Exercise aim: Every entry must be copied word for word.
──────────────────────────────
Lemma serve_caught d reqs :
  forall st,
    serve d st reqs
    = (st, map (fun _ => error_json 500 "Internal server error" []) reqs).
Proof.
  induction reqs as [|[now req] rest IH]; intros st; [reflexivity|].
  cbn [serve map]. rewrite HandlerFacts.chat_POST_caught, IH. reflexivity.
Qed.

End ChatFacts.

Import Next RateLimiterFlexible RateLimit RateLimitFacts SimpleRateLimiterFacts ChatFacts QuotaFacts.

Module Samples.

Import JS Next RateLimit ChatRoute Schemas.

Definition client : string := "203.0.113.7".

Definition chat_body : json :=
  JObject [("messages"%string,
            JArray [JObject [("role"%string, JString "user");
                             ("content"%string, JString "hello")]])].

Definition chat_request : NextRequest :=
  {| url := "https://site.example/api/chat";
     origin := "https://site.example";
     pathname := "/api/chat";
     x_forwarded_for := Some client;
     x_real_ip := None;
     req_json := Some chat_body |}.

(** A local deployment whose Ollama server answers every prompt. *)
Definition local_deps : Deps :=
  {| portfolioContext := "context";
     GROQ_API_KEY := None;
     VERCEL := None;
     groq_create := fun _ => GroqCompletion None;
     ollama_chat := fun _ => OllamaOk (Some "hi there"%string) |}.

(** Ten further calls, one per second, after a first call at time 0. *)
Definition ten_calls : list (string * Z) :=
  map (fun i => (client, 1000 * Z.of_nat i)) (seq 1 10).

Definition ten_requests : list (Z * NextRequest) :=
  map (fun i => (1000 * Z.of_nat i, chat_request)) (seq 1 10).

Definition ten_checks : list (string * Z * Z) :=
  map (fun i => (client, 1000 * Z.of_nat i, 1000 * Z.of_nat i)) (seq 0 11).

End Samples.

(** C1.  The chat limit of 10 requests per 60 seconds is not enforced by
    the code as shipped.  [rateLimit] throws at every call, before it
    reaches a limiter, and consumes nothing; the chat handler answers from
    its [catch] block with status 500, the message [Internal server error]
    and no rate-limit header.  So of eleven chat requests of one client
    within 60 seconds each one, the 11th included, is answered 500 and not
    429, without [X-RateLimit-Remaining], and the limiter state is what it
    was.  The sliding-window log [SimpleRateLimiter] of the same file, given
    the same eleven calls, allows the first ten and denies the 11th. *)
Theorem chat_limit_is_not_enforced :
  (forall req type st now,
      rateLimit req type st now = (st, JS.Throw (JS.ReferenceError "NextRequest")))
  /\ (forall d st reqs,
        serve d st reqs
        = (st, map (fun _ => ChatRoute.error_json 500 "Internal server error" []) reqs))
  /\ (forall d,
        (serve d empty_state ((0, Samples.chat_request) :: Samples.ten_requests)).2 !! 10%nat
        = Some {| status := 500;
                  body := JS.JObject [("error"%string, JS.JString "Internal server error")];
                  headers := [] |})
  /\ header "X-RateLimit-Remaining"
       (ChatRoute.error_json 500 "Internal server error" []) = None
  /\ results_of Samples.client
       (run_checks (simpleRateLimiters chat) Samples.ten_checks).2
     = repeat true 10 ++ [false].
Proof.
  split; [intros; apply HandlerFacts.rateLimit_rejects|].
  split; [intros; apply serve_caught|].
  split; [intros d; rewrite serve_caught; reflexivity|].
  split; [reflexivity|]. vm_compute. reflexivity.
Qed.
──────────────────────────────
Problem solution:
Lemma serve_caught d reqs :
  forall st,
    serve d st reqs
    = (st, map (fun _ => error_json 500 "Internal server error" []) reqs).
Proof.
  induction reqs as [|[now req] rest IH]; intros st; [reflexivity|].
  cbn [serve map]. rewrite HandlerFacts.chat_POST_caught, IH. reflexivity.
Qed.

End ChatFacts.

Import Next RateLimiterFlexible RateLimit RateLimitFacts SimpleRateLimiterFacts ChatFacts QuotaFacts.

Module Samples.

Import JS Next RateLimit ChatRoute Schemas.

Definition client : string := "203.0.113.7".

Definition chat_body : json :=
  JObject [("messages"%string,
            JArray [JObject [("role"%string, JString "user");
                             ("content"%string, JString "hello")]])].

Definition chat_request : NextRequest :=
  {| url := "https://site.example/api/chat";
     origin := "https://site.example";
     pathname := "/api/chat";
     x_forwarded_for := Some client;
     x_real_ip := None;
     req_json := Some chat_body |}.

(** A local deployment whose Ollama server answers every prompt. *)
Definition local_deps : Deps :=
  {| portfolioContext := "context";
     GROQ_API_KEY := None;
     VERCEL := None;
     groq_create := fun _ => GroqCompletion None;
     ollama_chat := fun _ => OllamaOk (Some "hi there"%string) |}.

(** Ten further calls, one per second, after a first call at time 0. *)
Definition ten_calls : list (string * Z) :=
  map (fun i => (client, 1000 * Z.of_nat i)) (seq 1 10).

Definition ten_requests : list (Z * NextRequest) :=
  map (fun i => (1000 * Z.of_nat i, chat_request)) (seq 1 10).

Definition ten_checks : list (string * Z * Z) :=
  map (fun i => (client, 1000 * Z.of_nat i, 1000 * Z.of_nat i)) (seq 0 11).

End Samples.

(** C1.  The chat limit of 10 requests per 60 seconds is not enforced by
    the code as shipped.  [rateLimit] throws at every call, before it
    reaches a limiter, and consumes nothing; the chat handler answers from
    its [catch] block with status 500, the message [Internal server error]
    and no rate-limit header.  So of eleven chat requests of one client
    within 60 seconds each one, the 11th included, is answered 500 and not
    429, without [X-RateLimit-Remaining], and the limiter state is what it
    was.  The sliding-window log [SimpleRateLimiter] of the same file, given
    the same eleven calls, allows the first ten and denies the 11th. *)
Theorem chat_limit_is_not_enforced :
  (forall req type st now,
      rateLimit req type st now = (st, JS.Throw (JS.ReferenceError "NextRequest")))
  /\ (forall d st reqs,
        serve d st reqs
        = (st, map (fun _ => ChatRoute.error_json 500 "Internal server error" []) reqs))
  /\ (forall d,
        (serve d empty_state ((0, Samples.chat_request) :: Samples.ten_requests)).2 !! 10%nat
        = Some {| status := 500;
                  body := JS.JObject [("error"%string, JS.JString "Internal server error")];
                  headers := [] |})
  /\ header "X-RateLimit-Remaining"
       (ChatRoute.error_json 500 "Internal server error" []) = None
  /\ results_of Samples.client
       (run_checks (simpleRateLimiters chat) Samples.ten_checks).2
     = repeat true 10 ++ [false].
Proof.
  split; [intros; apply HandlerFacts.rateLimit_rejects|].
  split; [intros; apply serve_caught|].
  split; [intros d; rewrite serve_caught; reflexivity|].
  split; [reflexivity|]. vm_compute. reflexivity.
Qed.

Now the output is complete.